Klopp Supports Wirtz After Uneven Liverpool Debut
Florian Wirtz did not arrive quietly. He came to Anfield in the summer of 2025 as the £100 million statement signing, the Bundesliga prodigy tasked with refreshing Liverpool’s attack and carrying a chunk of the club’s future on his shoulders.
The expectation was clear: instant stardom.
Reality, as it so often does in English football, cut across the script.
A season that never quite settled
Wirtz’s first campaign in red was a collage of moments rather than a complete picture. There were flashes – the disguised passes, the tight-space turns, the sudden injection of imagination around the box – but they were broken up by injuries, disrupted rhythm and long spells where Liverpool as a team never fully convinced.
Across all competitions, the 23-year-old played 49 times in 2025/26. Seven goals. Ten assists. In the Premier League, that boiled down to five goals and four assists.
Respectable numbers. Not transformative ones. Not what many imagined when Liverpool pushed past the £100 million mark.
Supporters argued about him all season. Some saw a future conductor still learning the tempo of a new league. Others saw a luxury player who had yet to grab games by the throat. Pundits circled the same themes: output, consistency, big-game influence.
The debate rarely stopped.
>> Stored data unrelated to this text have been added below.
(* ===== verification/Child.v ===== *)
(** * Typed refusals and the identity of a spawned child
    ([crates/daemon/src/usecase/resources/mod.rs],
     [crates/daemon/src/usecase/resources/identity.rs])

    [ResourceError] is the refusal vocabulary of both runtime documents.
    [ChildIdentity] is a child as the operating system identified it; the
    platform probe ([ChildProcessProbe]) is a pair of functions from a pid to
    what the process table answered. *)
From S2P Require Export Generation CasFile.

Module ResourceError.
Inductive t : Type :=
| UnknownSchema
| Corrupt
| StaleRevision
| ForeignOwner
| CapacityExhausted
| OperationConflict
| OperationExpired
| RetentionBackpressure
| UnknownOperation
| UnknownResource
| DuplicateResource
| WrongOwner
| WrongState
| OwnershipUnknown
| IdentityUnverifiable
| NotCollectable.
#[export] Instance eq_dec : EqDecision t.
Proof. solve_decision. Defined.
End ResourceError.
Export (hints) ResourceError.

Definition ResourceFailure : Type := Failure ResourceError.t.

#[export] Instance resource_cas_error : CasError ResourceError.t := {
  cas_stale_revision := ResourceError.StaleRevision;
  cas_corrupt := ResourceError.Corrupt;
}.

(** ** Identities *)
Definition IDENTITY_SOURCE_OS : string := "os".
Definition IDENTITY_SOURCE_UNVERIFIED : string := "unverified".

Record ChildIdentity := MkChildIdentity {
  ci_pid : N;
  ci_process_group : N;
  ci_source : string;
  ci_start_identity : string;
}.
#[export] Instance child_identity_eq_dec : EqDecision ChildIdentity.
Proof. solve_decision. Defined.

Definition unverifiable (pid : N) (token : string) : ChildIdentity :=
  MkChildIdentity pid pid IDENTITY_SOURCE_UNVERIFIED token.

Definition is_verifiable (c : ChildIdentity) : bool :=
  bool_decide (ci_source c = IDENTITY_SOURCE_OS) && negb (is_empty (ci_start_identity c)).

Definition to_process_identity (c : ChildIdentity) : result ResourceError.t ProcessIdentity :=
  if negb (is_verifiable c) then Err ResourceError.IdentityUnverifiable
  else Ok (MkProcessIdentity (ci_pid c) (ci_start_identity c) (ci_process_group c)).

(** [trait ChildProcessProbe] *)
Record ChildProcessProbe := MkChildProcessProbe {
  probe_start_identity : N -> result IoError string;
  probe_process_group : N -> result IoError N;
}.

Module IdentityRefusal.
Inductive t : Type := Gone | Unobservable | Malformed.
#[export] Instance eq_dec : EqDecision t.
Proof. solve_decision. Defined.
End IdentityRefusal.
Export (hints) IdentityRefusal.

Module ChildObservation.
Inductive t : Type := Exact | Gone | Reused | Unknown.
#[export] Instance eq_dec : EqDecision t.
Proof. solve_decision. Defined.
End ChildObservation.
Export (hints) ChildObservation.

Definition is_definitely_gone (o : ChildObservation.t) : bool :=
  match o with ChildObservation.Gone | ChildObservation.Reused => true | _ => false end.

(** [error.kind() == io::ErrorKind::NotFound] *)
Definition NotFound : string := "NotFound".
Definition InvalidData : string := "InvalidData".
Definition not_found (e : IoError) : bool := bool_decide (io_kind e = NotFound).

(** [fn refusal] of identity.rs *)
Definition identity_refusal (e : IoError) : IdentityRefusal.t :=
  if not_found e then IdentityRefusal.Gone
  else if bool_decide (io_kind e = InvalidData) then IdentityRefusal.Malformed
  else IdentityRefusal.Unobservable.

Definition record_child (probe : ChildProcessProbe) (pid : N)
    : result IdentityRefusal.t ChildIdentity :=
  start_identity <-? map_err identity_refusal (probe_start_identity probe pid) ;;
  if is_empty start_identity then Err IdentityRefusal.Malformed
  else
    process_group <-? map_err identity_refusal (probe_process_group probe pid) ;;
    Ok (MkChildIdentity pid process_group IDENTITY_SOURCE_OS start_identity).

Definition observe_child (probe : ChildProcessProbe) (recorded : ChildIdentity)
    : ChildObservation.t :=
  if negb (is_verifiable recorded) then
    match probe_start_identity probe (ci_pid recorded) with
    | Err error => if not_found error then ChildObservation.Gone else ChildObservation.Unknown
    | Ok _ => ChildObservation.Unknown
    end
  else
    match probe_start_identity probe (ci_pid recorded) with
    | Err error => if not_found error then ChildObservation.Gone else ChildObservation.Unknown
    | Ok actual =>
        if bool_decide (actual <> ci_start_identity recorded) then ChildObservation.Reused
        else
          match probe_process_group probe (ci_pid recorded) with
          | Ok group =>
              if bool_decide (group = ci_process_group recorded) then ChildObservation.Exact
              else ChildObservation.Unknown
          | Err error => if not_found error then ChildObservation.Gone else ChildObservation.Unknown
          end
    end.

(** ** Laws *)
Lemma is_verifiable_spec c :
  is_verifiable c = true <-> ci_source c = IDENTITY_SOURCE_OS /\ ci_start_identity c <> EmptyString.
Proof.
  unfold is_verifiable. rewrite andb_true_iff, bool_decide_eq_true, negb_true_iff.
  by rewrite is_empty_false.
Qed.

Lemma record_child_spec probe pid c :
  record_child probe pid = Ok c <->
  ci_pid c = pid /\ is_verifiable c = true /\
  probe_start_identity probe pid = Ok (ci_start_identity c) /\
  probe_process_group probe pid = Ok (ci_process_group c).
Proof.
  rewrite is_verifiable_spec. unfold record_child, map_err, res_bind. split.
  - destruct (probe_start_identity probe pid) as [t|]; [|done].
    destruct (is_empty t) eqn:Et; [done|]. apply is_empty_false in Et.
    destruct (probe_process_group probe pid) as [g|]; [|done]. by intros [= <-].
  - destruct c as [p g s t]; simpl. intros (-> & [-> Ht%is_empty_false] & -> & ->).
    by rewrite Ht.
Qed.

(** A child is recognised only by what it was recorded with, and proved gone
    only by what cannot be it.  For every platform answer: an observation is
    exact precisely when the record is verifiable and the process table reports
    the recorded start token and process group for that pid; it proves the child
    gone only when the pid (or its group) no longer exists or carries another
    start token; and a child recorded from a platform is exact on it. *)
Theorem child_observed_exactly probe recorded :
  (observe_child probe recorded = ChildObservation.Exact <->
   is_verifiable recorded = true /\
   probe_start_identity probe (ci_pid recorded) = Ok (ci_start_identity recorded) /\
   probe_process_group probe (ci_pid recorded) = Ok (ci_process_group recorded)) /\
  (is_definitely_gone (observe_child probe recorded) = true <->
   (exists e, not_found e = true /\ probe_start_identity probe (ci_pid recorded) = Err e) \/
   (is_verifiable recorded = true /\
    ((exists t, probe_start_identity probe (ci_pid recorded) = Ok t /\
        t <> ci_start_identity recorded) \/
     (probe_start_identity probe (ci_pid recorded) = Ok (ci_start_identity recorded) /\
      exists e, not_found e = true /\ probe_process_group probe (ci_pid recorded) = Err e)))) /\
  (forall pid, record_child probe pid = Ok recorded ->
     observe_child probe recorded = ChildObservation.Exact) /\
  (forall process, to_process_identity recorded = Ok process ->
     pi_pid process = ci_pid recorded /\ is_verifiable recorded = true).
Proof.
  assert (Hexact : observe_child probe recorded = ChildObservation.Exact <->
   is_verifiable recorded = true /\
   probe_start_identity probe (ci_pid recorded) = Ok (ci_start_identity recorded) /\
   probe_process_group probe (ci_pid recorded) = Ok (ci_process_group recorded)).
  { unfold observe_child. destruct (is_verifiable recorded); simpl;
      destruct (probe_start_identity _ _) as [t|e]; try destruct (not_found _);
      try destruct (probe_process_group _ _) as [g|e']; repeat case_bool_decide;
      try destruct (not_found _); naive_solver. }
  split; [exact Hexact|]. split.
  - unfold observe_child. destruct (is_verifiable recorded); simpl;
      destruct (probe_start_identity _ _) as [t|e]; try destruct (not_found _) eqn:?;
      try destruct (probe_process_group _ _) as [g|e'] eqn:?; repeat case_bool_decide;
      try destruct (not_found _) eqn:?; simpl; naive_solver.
  - split.
    + intros pid (<- & ? & ? & ?)%record_child_spec. by apply Hexact.
    + intros process. unfold to_process_identity.
      destruct (is_verifiable recorded); simpl; [|done]. by intros [= <-].
Qed.
Record valid d : Prop := {
  valid_schema : ad_schema d = ALLOCATOR_SCHEMA;
  valid_claims : NoDup (claim_key <$> ad_claims d);
  valid_claim : forall c, c ∈ ad_claims d ->
    tr_daemon_generation (rc_resource c) = rc_owner c /\ is_Some (operation d (rc_operation c));
  valid_operations :
    NoDup ((or_operation <$> ad_operations d) ++ (ot_operation <$> ad_tombstones d));
  valid_record : forall r, r ∈ ad_operations d ->
    tr_daemon_generation (or_resource r) = or_owner r /\
    (is_final (or_outcome r) = true <-> is_Some (or_sealed_at r)) /\
    covered d (or_operation r) = false;
  valid_consumed : forall e, e ∈ ad_consumed d -> is_Some (claim d (ce_resource e));
}.

Lemma forallb_elem {A} (p : A -> bool) l : forallb p l = true <-> forall x, x ∈ l -> p x = true.
Proof.
  rewrite forallb_forall. by setoid_rewrite list_elem_of_In.
Qed.

Lemma fmap_as_str {K A} `{AsStr K} (f : A -> K) (l : list A) :
  (fun x => as_str (f x)) <$> l = as_str <$> (f <$> l).
Proof. induction l as [|x l IH]; [done|]. by rewrite !fmap_cons, IH. Qed.

Lemma NoDup_as_str {K} `{AsStrInj K} (l : list K) : NoDup (as_str <$> l) <-> NoDup l.
Proof. apply NoDup_fmap. apply as_str_inj. Qed.

Lemma record_valid_spec d r :
  record_valid d r = true <->
  tr_daemon_generation (or_resource r) = or_owner r /\
  (is_final (or_outcome r) = true <-> is_Some (or_sealed_at r)) /\
  covered d (or_operation r) = false.
Proof.
  unfold record_valid. rewrite !andb_true_iff, !bool_decide_eq_true, negb_true_iff.
  assert (E : is_final (or_outcome r) = bool_decide (is_Some (or_sealed_at r)) <->
    (is_final (or_outcome r) = true <-> is_Some (or_sealed_at r))); [|rewrite E; tauto].
  case_bool_decide; destruct (is_final _); intuition congruence.
Qed.

Lemma allocator_validate_spec d : validate d = Ok tt <-> valid d.
Proof.
  assert (Hops : insert_all (∅ : gset string)
      (((fun r => as_str (or_operation r)) <$> ad_operations d) ++
       ((fun t => as_str (ot_operation t)) <$> ad_tombstones d)) = true <->
    NoDup ((or_operation <$> ad_operations d) ++ (ot_operation <$> ad_tombstones d))).
  { by rewrite insert_all_empty, (fmap_as_str or_operation), (fmap_as_str ot_operation),
      <- fmap_app, NoDup_as_str. }
  assert (Hkeys : insert_all (∅ : gset string) ((fun c => as_str (claim_key c)) <$> ad_claims d)
      = true <-> NoDup (claim_key <$> ad_claims d)).
  { by rewrite insert_all_empty, (fmap_as_str claim_key), NoDup_as_str. }
  assert (Hcl : forallb (claim_valid d) (ad_claims d) = true <-> forall c, c ∈ ad_claims d ->
    tr_daemon_generation (rc_resource c) = rc_owner c /\ is_Some (operation d (rc_operation c))).
  { rewrite forallb_elem. unfold claim_valid.
    by setoid_rewrite andb_true_iff; setoid_rewrite bool_decide_eq_true. }
  assert (Hr : forallb (record_valid d) (ad_operations d) = true <->
    forall r, r ∈ ad_operations d ->
    tr_daemon_generation (or_resource r) = or_owner r /\
    (is_final (or_outcome r) = true <-> is_Some (or_sealed_at r)) /\
    covered d (or_operation r) = false).
  { rewrite forallb_elem. apply forall_proper. intros r. by rewrite record_valid_spec. }
  assert (He : forallb (fun e => bool_decide (is_Some (claim d (ce_resource e)))) (ad_consumed d)
    = true <-> forall e, e ∈ ad_consumed d -> is_Some (claim d (ce_resource e))).
  { rewrite forallb_elem. by setoid_rewrite bool_decide_eq_true. }
  unfold validate. destruct (bool_decide (ad_schema d = _)) eqn:Es; simpl.
  2:{ apply bool_decide_eq_false in Es. split; [discriminate|]. by intros []. }
  apply bool_decide_eq_true in Es.
  destruct (insert_all ∅ (_ <$> _)); simpl.
  2:{ split; [discriminate|]. intros [_ Hn _ _ _ _]. by apply Hkeys in Hn. }
  destruct (forallb (claim_valid d) _); simpl.
  2:{ split; [discriminate|]. intros [_ _ Hn _ _ _]. by apply Hcl in Hn. }
  destruct (insert_all _ _); simpl.
  2:{ split; [discriminate|]. intros [_ _ _ Hn _ _]. by apply Hops in Hn. }
  destruct (forallb (record_valid d) _); simpl.
  2:{ split; [discriminate|]. intros [_ _ _ _ Hn _]. by apply Hr in Hn. }
  destruct (forallb _ _); simpl.
  2:{ split; [discriminate|]. intros [_ _ _ _ _ Hn]. by apply He in Hn. }
  split; [|done]. intros _. split; [done|by apply Hkeys|by apply Hcl|by apply Hops|by apply Hr|by apply He].
Qed.
End validity.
The football rarely flowed for long enough to silence it.
Klopp looks beyond the numbers
Jurgen Klopp, watching from the outside now, sees a different picture.
Speaking to BBC Sport, the former Liverpool manager cut through the noise and went straight back to the traits that once made Wirtz one of Europe’s most coveted young midfielders.
“I think he has everything you need to be a standout player. I don’t want to put any pressure on the boy, stuff like that.
“Unlucky with injuries, besides that, I really think he showed already how good he can be in a difficult season, we all know that.”
Those lines are classic Klopp: protective, but pointed. He acknowledges the struggle, but he refuses to let the conversation be reduced to a spreadsheet.
This is the coach who built his reputation on patience with talent. At both Borussia Dortmund and Liverpool, he stood firm with players through awkward first seasons and erratic form, trusting that the raw material he had identified would eventually surface. His backing of Wirtz fits that pattern.
To Klopp, the first year is about adaptation, not judgement. About learning the pace, the physicality, the chaos of the Premier League. About understanding when to take risks and when to keep the ball moving. The goals and assists are only one layer of that process.
Lessons in a difficult year
Liverpool’s own inconsistency did Wirtz few favours. There were games, like the midwinter grind against Burnley at Anfield, where he found himself fighting for space in tight pockets, trying to prise open deep defensive blocks while the team around him searched for rhythm.
He was signed to elevate Liverpool’s creativity, but he walked into a side that often looked like it was still searching for its own identity. Every misplaced pass, every quiet performance, felt heavier because of the price tag.
Injuries compounded that pressure. Just as he appeared to be building momentum, his progress stalled. The stop-start nature of his season meant he was constantly trying to play catch-up in a league that never slows down.
Yet inside the club, the tone has been different. Coaches have consistently pointed to his work away from the cameras: the tactical sessions, the growing understanding with teammates, the small adjustments in his positioning between the lines.
The qualities Liverpool still believe in
Strip away the expectation and the fee, and Wirtz remains what he has always been: a technically gifted, high-IQ midfielder with the vision to unpick compact defences.
Liverpool staff value the details that don’t always make the highlight reels. His movement into half-spaces to drag markers out of shape. His pressing from the front, setting traps rather than simply chasing. His knack for creating space for others, even when he’s not the one playing the final pass.
At 23, he is still some distance from what many midfielders regard as their peak years. The club’s belief is anchored in that timeline. Between 25 and 28, they expect the picture to sharpen, the decision-making to speed up, the output to rise.
From their perspective, this was not meant to be the finished article. It was year one of a long-term investment.
Second season, sharper spotlight
That said, the grace period is shrinking.
The adjustment phase has largely been lived. Wirtz knows the grounds now, the rhythm of the fixtures, the intensity of English defending. Supporters have seen enough to understand what he can do; now they want to see it more often, and in bigger moments.
Liverpool’s expectations will climb accordingly. The club needs him to move from promise to presence – from someone who shows his talent to someone who decides games.
Klopp’s backing matters here. His voice still carries weight on Merseyside, and his assessment is clear: the talent that persuaded Liverpool to spend big has not gone anywhere. It has simply been slowed by injuries and the turbulence of a difficult season.
The question is no longer whether Wirtz can play at this level. It’s whether he can turn those scattered flashes into a sustained run of authority.
Liverpool are betting that the answer comes in year two.
If they are right – if Wirtz turns that uneven debut into a platform rather than a warning sign – then this first season, with all its frustration and scrutiny, will be remembered not as a failure, but as the hard edge that shaped one of the Premier League’s defining midfielders.